The new platform could be a “game-changer” that makes finding Black talent easier, its creator says.
Eric Kelly is Founder and CEO of Bridge 2 Technologies.
Eric Kelly is founder and CEO of Bridge 2 Technologies. Jermel Wells / Bridge 2 Technologies

Eric Kelly has always been perplexed — and frustrated — by the pervasive notion among corporate executives that finding capable Black talent is a challenge.

As one of the few Black CEOs of a major company in Silicon Valley, he fortified the staff of his hybrid Cloud IT infrastructure firm with African Americans and other people of color, and he did not have difficulty finding them, he said.

“The problem for others has been either they didn’t really know where to look or that they didn’t look hard enough or that they didn’t really look at all,” Kelly said.

Inspired to shift the paradigm, Kelly founded Bridge 2 Technologies, an online platform with the potential to shrink the divide between  corporate America and the talent pool of Black people, other people of color and minority-owned businesses.

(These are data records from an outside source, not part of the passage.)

(* ===== verification/ChainAuth.v ===== *)
(** * On-chain authorization ([programs/sigil/src/instructions])

    The Rust handlers a sealed transaction meets. [process_validate] runs
    [validate_and_authorize] on one instruction of a transaction: the arguments are decoded
    from its data, the fourteen accounts and the remaining ones are loaded from its metas
    with the constraints Anchor checks, and the handler follows in the order of the code:
    policy version, constraints account, vault and agent, protocol, balance snapshot and
    fees, both instruction scans, fee transfers, session, active-session counter.
    [finalize_session] is the whole of the closing handler: payer and expiry, revocation,
    the outcome check of both spending paths with the vault, agent and protocol caps, the
    fee fallback, the counters, the post-assertion guard and the final scan. They are the
    reference the SDK's pre-flight is compared with.

    Parameters: [create_program_address] and the key decoder (Solana), the matcher of the
    constraint entries, Jupiter's slippage parser, and the evaluation of post-execution
    assertions (snapshot and check). What the token program does with a call is not
    modelled: a handler returns the calls it makes, in order. An instruction's account
    roles are its own, without the promotion by other instructions of the message. A token
    account is its mint, owner and amount; [bump = x.bump] is the canonical bump, which
    [init] stores. The event log and the [devnet-testing] build, which calls every mint a
    stablecoin, are not modelled, and the handlers run at the top level of the transaction,
    never by a call from another program. [finalize_session] takes its accounts loaded: their
    seeds, and the closing of the session account, are left out. *)

From S2P Require Import Prelude Types Accounts Bytes OnChain AltLoader Pdas Composer OwnerChain.
Local Open Scope string_scope.
Local Open Scope Z_scope.
Local Open Scope list_scope.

The platform, which launched Friday, took nearly two years  to build. It is designed to make Black candidates accessible to corporations, connect Black-owned businesses with major corporations, pair young employees with experienced workers for mentorship, and teach small-business owners how to raise capital and make valuations of their companies, among other intentions — all to make it convenient for  companies seeking diverse talent and minority partners to have a vast catalog of options.

MarketWatch reported last year that only 3.7 percent of Google workers were Black; so were fewer than 4 percent at Facebook and 7.5 percent at Uber.

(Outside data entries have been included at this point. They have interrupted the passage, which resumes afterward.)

(* ===== verification/SealSpec.v ===== *)
(** * What [seal()] guarantees

    The theorems about sealing: the shape and contents of the sealed transaction, the
    success of the program's [validate_and_authorize] on it, what of [finalize_session] the
    headroom test covers, the pre-sign gate's session binding, and the effect of hooks. *)

From Stdlib Require Import QArith.
From S2P Require Import Prelude JsText Types Accounts Bytes OnChain StateResolver Policies Shield Hooks AltLoader Pdas Composer OwnerChain Seal ChainAuth.
Local Open Scope string_scope.
Local Open Scope Z_scope.
Local Open Scope list_scope.

(** ** Instructions up to compression

    [same_instruction] is an equivalence, and every scan respects it. *)
#[export] Instance same_account_equivalence : Equivalence same_account.
Proof.
  split.
  - done.
  - intros a b [H1 H2]. by split.
  - intros a b c [H1 H2] [H3 H4]. split; congruence.
Qed.

#[export] Instance same_instruction_equivalence : Equivalence same_instruction.
Proof.
  split.
  - intros ix. apply same_instruction_refl.
  - intros a b [H1 H2 H3]. split; [done..|]. by symmetry.
  - intros a b c [H1 H2 H3] [H4 H5 H6]. split; [congruence..|]. by etrans.
Qed.

#[export] Instance ins_program_proper : Proper (same_instruction ==> eq) ins_program.
Proof. by intros a b []. Qed.
#[export] Instance ins_data_proper : Proper (same_instruction ==> eq) ins_data.
Proof. by intros a b []. Qed.

#[export] Instance is_finalize_proper : Proper (same_instruction ==> eq) is_finalize.
Proof. intros a b [H1 H2 _]. unfold is_finalize. by rewrite H1, H2. Qed.
#[export] Instance is_infrastructure_proper : Proper (same_instruction ==> eq) is_infrastructure.
Proof. intros a b [H _ _]. unfold is_infrastructure. by rewrite H. Qed.
#[export] Instance spl_token_check_proper : Proper (same_instruction ==> eq) spl_token_check.
Proof. intros a b [_ H _]. unfold spl_token_check, first_byte. by rewrite H. Qed.
#[export] Instance token_2022_check_proper : Proper (same_instruction ==> eq) token_2022_check.
Proof. intros a b [_ H _]. unfold token_2022_check, first_byte. by rewrite H. Qed.

#[export] Instance account_view_proper : Proper (same_instruction ==> eq) account_view.
Proof.
  intros a b [_ _ H]. unfold account_view. destruct H as [l k Hlk|]; [|done]. cbn.
  induction Hlk as [|u v l k [H1 H2] _ IH]; [done|]. cbn. by rewrite H1, H2, IH.
Qed.

Section scan_proper.
Context (verify_entries :
  bytes -> Address -> bytes -> list (Address * AccountRole) -> res AuthError (option nat)).
Context (verify_jupiter_slippage : bytes -> Z -> res AuthError unit).

#[local] Instance constraint_check_proper loaded :
  Proper (same_instruction ==> eq) (constraint_check verify_entries loaded).
Proof.
  intros a b H. unfold constraint_check.
  by rewrite (account_view_proper _ _ H), (si_program _ _ H), (si_data _ _ H).
Qed.

Lemma scan_shared_same policy loaded a b :
  same_instruction a b ->
  scan_instruction_shared verify_entries policy loaded a
  = scan_instruction_shared verify_entries policy loaded b.
Proof.
  intros H. unfold scan_instruction_shared. rewrite (is_finalize_proper _ _ H),
    (spl_token_check_proper _ _ H), (token_2022_check_proper _ _ H), (is_infrastructure_proper _ _ H),
    (si_program _ _ H), (constraint_check_proper loaded _ _ H). done.
Qed.

Lemma scan_forward_same sp policy loaded target iter n l l' :
  Forall2 same_instruction l l' ->
  scan_forward verify_entries verify_jupiter_slippage sp policy loaded target iter n l =
  scan_forward verify_entries verify_jupiter_slippage sp policy loaded target iter n l'.
Proof.
  intros H. revert iter n. induction H as [|a b l l' Hab Hl IH]; intros iter n; [done|].
  cbn [scan_forward]. rewrite (scan_shared_same policy loaded a b Hab). unfold enforce_jupiter_slippage.
  rewrite (si_program _ _ Hab), (si_data _ _ Hab).
  apply bind_ext; intros _. apply bind_ext; intros [| |]; [done|apply IH|].
  apply bind_ext; intros _. apply bind_ext; intros _. apply IH.
Qed.

Lemma scan_backward_same iter l l' :
  Forall2 same_instruction l l' -> scan_backward iter l = scan_backward iter l'.
Proof.
  intros H. revert iter. induction H as [|a b l l' Hab Hl IH]; intros iter; [done|].
  cbn [scan_backward]. by rewrite (is_infrastructure_proper _ _ Hab), IH.
Qed.

(** The program treats transactions alike that differ by a compression. *)
Lemma process_validate_same `{env : PdaEnv} create decodeAddress capture cl vault policy net now ixs ixs' idx :
  Forall2 same_instruction ixs ixs' ->
  process_validate verify_entries verify_jupiter_slippage create decodeAddress capture
    cl vault policy net now ixs idx =
  process_validate verify_entries verify_jupiter_slippage create decodeAddress capture
    cl vault policy net now ixs' idx.
Proof.
  intros H. unfold process_validate. pose proof (proj1 (Forall2_lookup _ _ _) H idx) as Hl.
  destruct Hl as [ix ix' Hix|]; [|done].
  rewrite (si_data _ _ Hix), (account_view_proper _ _ Hix).
  apply bind_ext; intros args. apply bind_ext; intros a. unfold validate_and_authorize.
  rewrite (scan_backward_same 0 _ _ (Forall2_take _ _ _ idx H)).
  apply bind_ext; intros _. apply bind_ext; intros loaded.
  by rewrite (scan_forward_same _ _ loaded _ _ _ _ _ (Forall2_drop _ _ _ (S idx) H)).
Qed.
End scan_proper.

(** ** The pre-flight and the on-chain scan *)

(** The token-program part of the shared scan. *)
Definition chain_token_check (ix : Instruction) : res AuthError unit :=
  (if bool_decide (ins_program ix = TOKEN_PROGRAM_ADDRESS) then spl_token_check ix else Ok tt) ;;
  (if bool_decide (ins_program ix = TOKEN_2022_PROGRAM_ADDRESS) then token_2022_check ix else Ok tt).

(** The Token-2022 opcodes the program blocks and the SDK does not. *)
Definition unmirrored_opcodes : list Z := [27; 35; 36; 38; 42; 45; 46; 255].

Definition unmirrored (ix : Instruction) : Prop :=
  ins_program ix = TOKEN_2022_PROGRAM_ADDRESS /\
  exists b, first_byte ix = Some b /\ b ∈ unmirrored_opcodes.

“Over the last 30 years, the diversity as it relates to Black professionals in technology and the workforce in general has been lacking, to say the least,” Kelly said. “If we are serious about closing this gap, technology has to be at the forefront.”

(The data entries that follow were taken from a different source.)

Definition ON_CHAIN_6057 : list (Z * ErrorMapping) :=
  [ (6057, mkMapping "ActiveEscrowsExist" "Active escrow deposits exist — close them before closing vault"
        RESOURCE_NOT_FOUND false None
        [mkAction "close_escrows" "Settle or refund all active escrows before closing the vault" None]);
    (6058, mkMapping "ConstraintsNotClosed" "Instruction constraints PDA still exists — close it before closing vault"
        RESOURCE_NOT_FOUND false None
        [mkAction "close_constraints" "Close the instruction constraints account before closing the vault" None]);
    (6059, mkMapping "PendingPolicyExists" "A pending policy update exists — apply or cancel it before closing vault"
        RESOURCE_NOT_FOUND false None
        [mkAction "resolve_pending_policy" "Apply or cancel the pending policy update before closing the vault" None]);
    (6060, mkMapping "AgentPaused" "Agent is paused — unpause before executing actions"
        PERMISSION false None
        [mkAction "unpause_agent" "Ask the vault owner to unpause this agent" None]);
    (6061, mkMapping "AgentAlreadyPaused" "Agent is already paused"
        INPUT_VALIDATION false None
        [mkAction "check_agent_status" "Agent is already paused — no action needed" None]);
    (6062, mkMapping "AgentNotPaused" "Agent is not paused — cannot unpause"
        INPUT_VALIDATION false None
        [mkAction "check_agent_status" "Agent is not paused — no action needed" None]);
    (6063, mkMapping "UnauthorizedPostFinalizeInstruction" "Instructions after finalize_session must be ComputeBudget or SystemProgram only"
        POLICY_VIOLATION false None
        [mkAction "remove_post_finalize_instructions" "Remove any instructions placed after finalize_session in the transaction. Only ComputeBudget and SystemProgram instructions are allowed after finalize." None]);
    (6064, mkMapping "UnexpectedBalanceDecrease" "Vault stablecoin balance decreased more than the session authorized amount. This indicates a compromised DeFi program attempted to drain vault tokens via CPI."
        FATAL false None
        [mkAction "investigate_defi_program" "The whitelisted DeFi program may be compromised. The actual vault balance decrease exceeded the authorized delegation amount (fees + DeFi spend). Freeze the vault, investigate the DeFi program, and consider removing it from the protocol allowlist." None;
         mkAction "freeze_vault" "Immediately freeze the vault to prevent further transactions until the cause is identified." None]);
    (6065, mkMapping "TimelockTooShort" "Timelock duration is below the minimum (1800 seconds / 30 minutes)."
        INPUT_VALIDATION false None
        [mkAction "increase_timelock" "Set timelock_duration to at least 1800 seconds (30 minutes)." None]);
    (6066, mkMapping "PolicyVersionMismatch" "Policy version changed since agent's last RPC read. Re-resolve vault state and retry."
        TRANSIENT true (Some 1000)
        [mkAction "re_resolve_state" "Re-fetch vault state via resolveVaultState() to get current policy version, then retry." None]) ].

Definition ON_CHAIN_6067 : list (Z * ErrorMapping) :=
  [ (6067, mkMapping "ActiveSessionsExist" "Cannot close vault with active sessions. Finalize all pending sessions first."
        POLICY_VIOLATION true (Some 10000)
        [mkAction "finalize_sessions" "Wait for active sessions to finalize or expire, then retry close_vault." None]);
    (6068, mkMapping "PostAssertionFailed" "Post-execution assertion failed: account state did not satisfy constraint."
        POLICY_VIOLATION false None
        [mkAction "review_assertions" "Review the vault's post-execution assertions. The trade's resulting account state violated a configured assertion." None]);
    (6069, mkMapping "InvalidPostAssertionIndex" "Post-assertion references an invalid instruction index."
        INPUT_VALIDATION false None
        [mkAction "fix_assertions" "Review and update the vault's post-assertion configuration." None]);
    (6070, mkMapping "UnauthorizedPreValidateInstruction" "Non-infrastructure instruction detected before validate_and_authorize."
        PERMISSION false None
        [mkAction "fix_instruction_order" "Place validate_and_authorize before any DeFi or program instruction." None]);
    (6071, mkMapping "SnapshotNotCaptured" "Delta assertion snapshot was not captured in validate_and_authorize."
        INPUT_VALIDATION false None
        [mkAction "fix_assertions" "Ensure validate_and_authorize captures a snapshot before finalize delta check." None]);
    (6072, mkMapping "InvalidConstraintOperator" "Constraint operator value is not a valid ConstraintOperator discriminant."
        INPUT_VALIDATION false None
        [mkAction "fix_constraints" "Ensure constraint operators are valid (0-6)." None]);
    (6073, mkMapping "ConstraintsVaultMismatch" "Zero-copy constraints account has wrong vault."
        INPUT_VALIDATION false None
        [mkAction "verify_pda" "The constraints PDA does not belong to this vault." None]);
    (6074, mkMapping "BlockedSplOpcode" "SPL opcode is blocked at runtime and cannot be used in constraints."
        INPUT_VALIDATION false None
        [mkAction "fix_constraints" "Remove blocked SPL opcode from the constraint entry — use allowlisted opcodes only." None]);
    (6075, mkMapping "QueuedUpdateExpired" "Queued update is too old (>MAX_APPLY_AGE_SLOTS) — re-queue to apply. Defends against durable-nonce pre-signing."
        POLICY_VIOLATION false None
        [mkAction "requeue" "Re-queue the update via queue_policy_update / queue_constraints_update / queue_close_constraints / queue_agent_permissions_update — the original queued update is past the freshness window." None]);
    (6076, mkMapping "AccountWritabilityMismatch" "Account writability flag does not match the constraint requirement (read-only vs writable)."
        INPUT_VALIDATION false None
        [mkAction "fix_constraints" "Match the writability flag (read-only or writable) of the account passed to the instruction with the constraint's is_writable_required value." None]) ].

Definition ON_CHAIN_6077 : list (Z * ErrorMapping) :=
  [ (6077, mkMapping "SysvarScanBoundExceeded" "Sysvar instruction scan exceeded the per-tx safety bound (MAX_SYSVAR_SCAN_ITERATIONS=64)."
        INPUT_VALIDATION false None
        [mkAction "fix_transaction_shape" "Reduce the number of instructions in the transaction. The on-chain sysvar walk is bounded at 64 ix to defend against pad-attack DoS (M11 / SIMD-0296). Legitimate flows fit well under this cap." None]);
    (6078, mkMapping "AsyncFulfillmentNotPermitted" "Async-fulfillment programs (Jupiter Perps, Drift v2, Drift JIT) are not permitted in V1 — keeper-driven settlement happens after finalize_session returns and cannot be measured against the spending cap."
        POLICY_VIOLATION false None
        [mkAction "use_supported_protocol" "Use a synchronous protocol (Jupiter swap, Jupiter Lend, etc.). V1.1 will add a sanctioned async-friendly path with settlement-tracked counters or post-execution attestation." None]);
    (6079, mkMapping "ConstraintsAlreadyPopulated" "Cannot clean an active constraints PDA via cleanup_orphan_constraints_pda — use queue_close_constraints + apply_close_constraints instead."
        INPUT_VALIDATION false None
        [mkAction "use_close_path" "Route through the timelocked close-constraints path; the orphan-cleanup instruction only operates on never-populated PDAs (partial allocate+extend chain)." None]);
    (6080, mkMapping "OrphanPdaWrongOwner" "PDA at the constraints seeds is not owned by the Sigil program."
        INPUT_VALIDATION false None
        [mkAction "verify_pda" "Verify the PDA derivation: it must be owned by the Sigil program and match seeds (vault, constraints)." None]);
    (6081, mkMapping "OrphanPdaPopulated" "PDA is fully populated (carries the Anchor discriminator) — not an orphan; cannot be cleaned."
        INPUT_VALIDATION false None
        [mkAction "use_close_path" "Route fully-populated constraints PDAs through queue_close_constraints + apply_close_constraints." None]);
    (6082, mkMapping "ConfidentialTransferBlocked" "Token-2022 ConfidentialTransfer is not permitted between validate_and_authorize and finalize_session."
        POLICY_VIOLATION false None
        [mkAction "use_supported_protocol" "Token-2022 ConfidentialTransfer (opcode 27/42) hides spending amounts from sysvar accounting and cannot be tracked. Use the standard SPL Token transfer or Jupiter swap path instead." None]);
    (6083, mkMapping "PermanentDelegateBlocked" "Token-2022 PermanentDelegate is not permitted between validate_and_authorize and finalize_session."
        POLICY_VIOLATION false None
        [mkAction "use_supported_protocol" "Token-2022 PermanentDelegate (opcode 35) installs a session-bound delegate that survives finalize. Reject up-front; use a per-tx Approve instead." None]);
    (6084, mkMapping "TransferHookBlocked" "Token-2022 TransferHook is not permitted between validate_and_authorize and finalize_session."
        POLICY_VIOLATION false None
        [mkAction "use_supported_protocol" "Token-2022 TransferHook (opcode 36) routes mid-tx control to attacker-chosen code. Use a non-hook mint or whitelist the hook program in V1.1." None]);
    (6085, mkMapping "LamportDrainBlocked" "Token-2022 destructive-balance instruction (opcode 38/45/46) is not permitted between validate_and_authorize and finalize_session."
        POLICY_VIOLATION false None
        [mkAction "use_supported_protocol" "WithdrawExcessLamports/UnwrapLamports/PermissionedBurnExtension drain SOL or balances outside the spending-cap path. Block at the gate; V1.1 may add an owner-allowlist for legitimate uses." None]);
    (6086, mkMapping "BatchInstructionBlocked" "Token-2022 Batch instruction (opcode 255) is blocked outright — wraps inner instructions and bypasses the byte-0 blocklist."
        POLICY_VIOLATION false None
        [mkAction "use_supported_protocol" "Token-2022 Batch (opcode 255) wraps inner TokenInstructions; the byte-0 blocklist cannot see them. Submit each inner ix as its own top-level instruction so guards can inspect each." None]) ].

The introduction of B2T coincides with the monthly national jobs report released Friday that determined that unemployment among Black people continues to be the highest in the country, at  7.9 percent, down from 8.8 percent in August.

The numbers crystalize why Kelly believes B2T’s comprehensive new platform is needed and will be a factor in ultimately addressing the equality gap. It is also significant that, according to a Korn Ferry study, demand for skilled workers will exceed supply by 2030, resulting in a global talent shortage of more than 85.2 million people.

Kelly said there are three major areas of focus to B2T: building economic equity, creating a pipeline of minority companies and professionals to connect with global organizations, and providing mentors and sponsors to help young or inexperienced workers navigate the landscape of corporate America.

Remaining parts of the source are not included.